* About this exercise
Only the lines from the top of the data through the line containing "count, each under" should be duplicated, exactly as they appear.

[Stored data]
'''

(* ===== verification/AiLedger.v ===== *)
(** * The attempt ledger, the output account and the idempotency keys

    Three facts that relate the job rows to the tables beside them, kept by
    every request: the attempts of a job are numbered one to its attempt
    count, each under its own fencing token; its [output_bytes] is the size of
    the chunks it stored; and no two jobs of a workspace share an idempotency
    key. *)

From S2P Require Import Prelude PyText PyTime Sha256 Txn AiContracts AiTables AiJobs AiOrchestration AiApi AiProvider AiWorker AiLifecycle AiRefinement AiSystem.
Local Open Scope string_scope.
Local Open Scope Z_scope.

(** The bytes of the chunks stored for a job. *)
Definition chunk_bytes (id : uuid) (m : gmap (uuid * Z) chunk) : Z :=
  sum_Z ((fun kc => if bool_decide (kc.1.1 = id) then byte_len (ck_content kc.2) else 0)
           <$> map_to_list m).

Record ledger_ok (d : db) : Prop := LedgerOk {
  lg_keyed : keyed d;
  lg_token : forall id j, jobs d !! id = Some j ->
    j_fencing_token j = j_attempt_count j /\ 0 <= j_attempt_count j;
  lg_attempts : forall id n,
    is_Some (attempts d !! (id, n))
    <-> exists j, jobs d !! id = Some j /\ 1 <= n <= j_attempt_count j;
  lg_attempt_token : forall id n a, attempts d !! (id, n) = Some a -> at_fencing_token a = n;
  lg_output : forall id, from_option j_output_bytes 0 (jobs d !! id) = chunk_bytes id (chunks d);
  lg_unique : forall id id' j j',
    jobs d !! id = Some j -> jobs d !! id' = Some j' ->
    j_organization_id j = j_organization_id j' -> j_workspace_id j = j_workspace_id j' ->
    j_idempotency_key j = j_idempotency_key j' -> id = id';
}.

(** ** Statements that do not touch the ledger *)

Definition job_core (j : job) : uuid * Z * Z * Z * uuid * uuid * string :=
  (j_id j, j_attempt_count j, j_fencing_token j, j_output_bytes j, j_organization_id j,
   j_workspace_id j, j_idempotency_key j).

Record same_ledger (d d' : db) : Prop := SameLedger {
  sl_core : forall id, job_core <$> jobs d' !! id = job_core <$> jobs d !! id;
  sl_attempts : forall k, at_fencing_token <$> attempts d' !! k = at_fencing_token <$> attempts d !! k;
  sl_chunks : chunks d' = chunks d;
}.

#[export] Instance same_ledger_preorder : PreOrder same_ledger.
Proof.
  split; [by intros d|]. intros d1 d2 d3 [] []. split; intros; congruence.
Qed.

Lemma same_ledger_job d d' id j' :
  same_ledger d d' -> jobs d' !! id = Some j' ->
  exists j, jobs d !! id = Some j /\ job_core j' = job_core j.
Proof.
  intros [Hc _ _] Hj. specialize (Hc id). rewrite Hj in Hc.
  destruct (jobs d !! id) as [j|]; [|done]. apply Some_inj in Hc. eauto.
Qed.

Lemma same_ledger_sym d d' : same_ledger d d' -> same_ledger d' d.
Proof. intros []. split; congruence. Qed.

Lemma same_ledger_ok d d' : same_ledger d d' -> ledger_ok d -> ledger_ok d'.
Proof.
  intros Hs [Hk Ht Ha Hat Ho Hu]. pose proof Hs as [Hc Hatt Hch].
  split.
  - intros id j' (j & Hj & [= -> _])%(same_ledger_job _ _ _ _ Hs). eauto.
  - intros id j' (j & Hj & [=])%(same_ledger_job _ _ _ _ Hs). specialize (Ht id j Hj). lia.
  - intros id n. specialize (Hatt (id, n)).
    assert (is_Some (attempts d' !! (id, n)) <-> is_Some (attempts d !! (id, n))) as ->.
    { rewrite <- (fmap_is_Some at_fencing_token), Hatt. by rewrite fmap_is_Some. }
    rewrite Ha. split; intros (j & Hj & Hn).
    + apply same_ledger_sym in Hs.
      destruct (same_ledger_job _ _ _ _ Hs Hj) as (j' & Hj' & [=]). exists j'. split; [done|lia].
    + destruct (same_ledger_job _ _ _ _ Hs Hj) as (j' & Hj' & [=]). exists j'. split; [done|lia].
  - intros id n a' Ha'. specialize (Hatt (id, n)). rewrite Ha' in Hatt.
    destruct (attempts d !! (id, n)) as [a|] eqn:E; [|done]. cbn in Hatt.
    specialize (Hat _ _ _ E). congruence.
  - intros id. rewrite Hch, <- Ho. specialize (Hc id).
    destruct (jobs d' !! id), (jobs d !! id); try done. by apply Some_inj in Hc as [=].
  - intros id id' j1 j2 (k1 & Hk1 & E1)%(same_ledger_job _ _ _ _ Hs)
      (k2 & Hk2 & E2)%(same_ledger_job _ _ _ _ Hs) Ho1 Hw1 Hkey.
    injection E1 as _ _ _ _ Eo1 Ew1 Ek1. injection E2 as _ _ _ _ Eo2 Ew2 Ek2.
    apply (Hu id id' k1 k2); congruence.
Qed.

(** [calm m]: no statement of [m] touches the ledger. *)
Definition calm {A} (m : M db A) : Prop := forall d, keeps (same_ledger d) m.

Lemma calm_update_job id f d :
  (forall j, job_core (f j) = job_core j) -> same_ledger d (update_job id f d).
Proof.
  intros Hf. split; [|done..]. intros id'. cbn. rewrite lookup_alter.
  case_decide as E; [subst|done]. by destruct (jobs d !! id'); cbn; rewrite ?Hf.
Qed.
Lemma calm_sweep p f d :
  (forall j, job_core (f j) = job_core j) -> same_ledger d (sweep_jobs p f d).
Proof.
  intros Hf. split; [|done..]. intros id. cbn. rewrite lookup_update_where.
  destruct (jobs d !! id) as [j|]; cbn; [|done]. case_match; by rewrite ?Hf.
Qed.
Lemma calm_update_attempts id tok w f d :
  (forall a, at_fencing_token (f a) = at_fencing_token a) ->
  same_ledger d (update_attempts id tok w f d).
Proof.
  intros Hf. split; [done| |done]. intros k. cbn. rewrite map_lookup_imap.
  destruct (attempts d !! k) as [a|]; cbn; [|done]. case_match; by rewrite ?Hf.
Qed.
Lemma calm_beside d d' :
  jobs d' = jobs d -> attempts d' = attempts d -> chunks d' = chunks d -> same_ledger d d'.
Proof. intros Hj Ha Hc. split; intros; by rewrite ?Hj, ?Ha. Qed.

'''

* Task output
(* ===== verification/AiLedger.v ===== *)
(** * The attempt ledger, the output account and the idempotency keys

    Three facts that relate the job rows to the tables beside them, kept by
    every request: the attempts of a job are numbered one to its attempt
    count, each under its own fencing token; its [output_bytes] is the size of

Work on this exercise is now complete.